Depuis que les frères Lumière ont offert à l’humanité cet extraordinaire levier narratif qu’est le cinéma, nous avons découvert une possibilité insoupçonnée : celle de rivaliser avec le rêve et, au bout du compte, de projeter sur un écran les scènes les plus marquantes de notre temps. C’est précisément ce qui m’est arrivé l’autre jour lorsque, apprenant la triste nouvelle du décès de l’actrice Biyouna, j’ai aussitôt rembobiné dans ma mémoire les images de la série culte L’Incendie. Un récit de vie d’une époque révolue, dans un pays lui aussi profondément transformé, raconté en douze épisodes filmés avec la même caméra que Rossellini et ciselés par les doigts de l’orfèvre Mohamed Dib. Le réalisateur y dépeint le quotidien d’une poignée de familles vivant en voisinage autour d’un patio mauresque, coincé entre une douzaine de colonnes comme on n’en fait plus. L’histoire se déroulait avant, puis pendant la guerre.

Je devais avoir l’âge du petit Omar lorsque j’ai regardé la série pour la première fois. J’avoue ne plus savoir si feu mon père avait acheté la télévision pour ne rien rater du fameux combat de Mohamed Ali chez Mobutu, ou simplement pour se régaler des dribbles de Johan Cruyff lors de la Coupe du monde 1974. Peut-être était-ce même deux ou trois ans plus tôt, au moment de la prise d’otages des Jeux de Munich par un commando du FPLP ; autrement, comment pourrais-je me souvenir avec autant de netteté de l’épilogue regrettable de cette opération ?
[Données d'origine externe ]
(** ** System calls *)

Definition sys_mmap (hint len : Z) (pr : prot) : M (option Z) := λ w,
  let '(p, k) := k_mmap (w_k w) (w_vm w) hint len in
  let w := set_w_k k w in
  match p with
  | Some p => Ret (Some p) (set_w_mem (zero_range (w_mem w) p len)
                             (set_w_vm (Vma p len (Some pr) :: w_vm w) w))
  | None => Ret None w
  end.

(** The length the kernel acts on: whole pages. *)
Definition page_len (w : world) (n : Z) : Z := ROUND_UP_PAGE (w_page_size w) (w_page_size_shift w) n.

(** [munmap] of an address that is not page aligned fails with EINVAL; the source never
    looks at the result. *)
Definition munmap (a n : Z) : M unit := λ w,
  if (a mod w_page_size w =? 0) && (0 <? n)
  then Ret tt (set_w_vm (Vma a (page_len w n) None :: w_vm w) w)
  else Ret tt w.

(** [mprotect]: [true] for success. *)
Definition sys_mprotect (a n : Z) (pr : prot) : M bool := λ w,
  if a mod w_page_size w =? 0 then
    let '(ok, k) := k_mprotect (w_k w) a n in
    let w := set_w_k k w in
    if ok then Ret true (set_w_vm (Vma a (page_len w n) (Some pr) :: w_vm w) w) else Ret false w
  else Ret false w.

(** ** src/iso_alloc_util.c *)

Definition mprotect_pages (p n : Z) (pr : prot) : M unit :=
  ok ← sys_mprotect p n pr;
  if ok : bool then mret tt else abort MprotectFailed.

(** [dont_need_pages]: the bytes freed by [MADV_FREE] are the kernel's choice. *)
Definition dont_need_pages (p n : Z) : M unit := λ w,
  let '(m, k) := k_madvise_free (w_k w) (w_mem w) p n in
  Ret tt (set_w_mem m (set_w_k k w)).

(** [mmap_pages]; the result is 0 (NULL) when the rounded size overflows. A failed
    huge-page attempt is retried with the same size and the kernel decides both, so one
    call of [sys_mmap] stands for the attempt that counts. *)
Definition mmap_pages (n : Z) (pr : prot) : M Z :=
  r ← rand_uint64;
  w ← get;
  let hint := Z.land (ROUND_DOWN_PAGE (w_page_size w) (w_page_size_shift w) r) 0x3FFFFFFFF000 in
  let sz := page_len w n in
  if sz <? n then mret 0 else
  p ← sys_mmap hint sz pr;
  match p with
  | None => abort MmapFailed
  | Some p => dont_need_pages p sz;; mret p
  end.

Definition mmap_rw_pages (n : Z) : M Z := mmap_pages n PROT_RW.

Definition create_guard_page (p : Z) : M Z :=
  w ← get;
  p ← (if p =? 0 then
         p ← mmap_rw_pages (w_page_size w);
         if p =? 0 then abort GuardPageFailed else mret p
       else mret p);
  mprotect_pages p (w_page_size w) PROT_NONE;;
  mret p.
Pendant les quarante minutes que durait chaque épisode, Dar S’bitar ouvrait grand ses portes à toutes les familles. Le patio devenait l’école de la vie de tous les gamins du même âge qu’Omar, et les cuisines, celles des jeunes femmes qui imitaient le râle tendrement fourbe et amusée de Fatma (interprétée avec brio par Biyouna). La Grande Maison, c’était tout cela à la fois : un lieu où l’écho de la rue venait planner, invisible à l’image, un peu comme dans Une journée particulière d’Ettore Scola ; un endroit où circulaient les ragots et les petites intrigues de ce petit monde entre-soi… Et, mine de rien, tout cela faisait un joyeux bazar, l’autre nom de la vie en temps de petite disette.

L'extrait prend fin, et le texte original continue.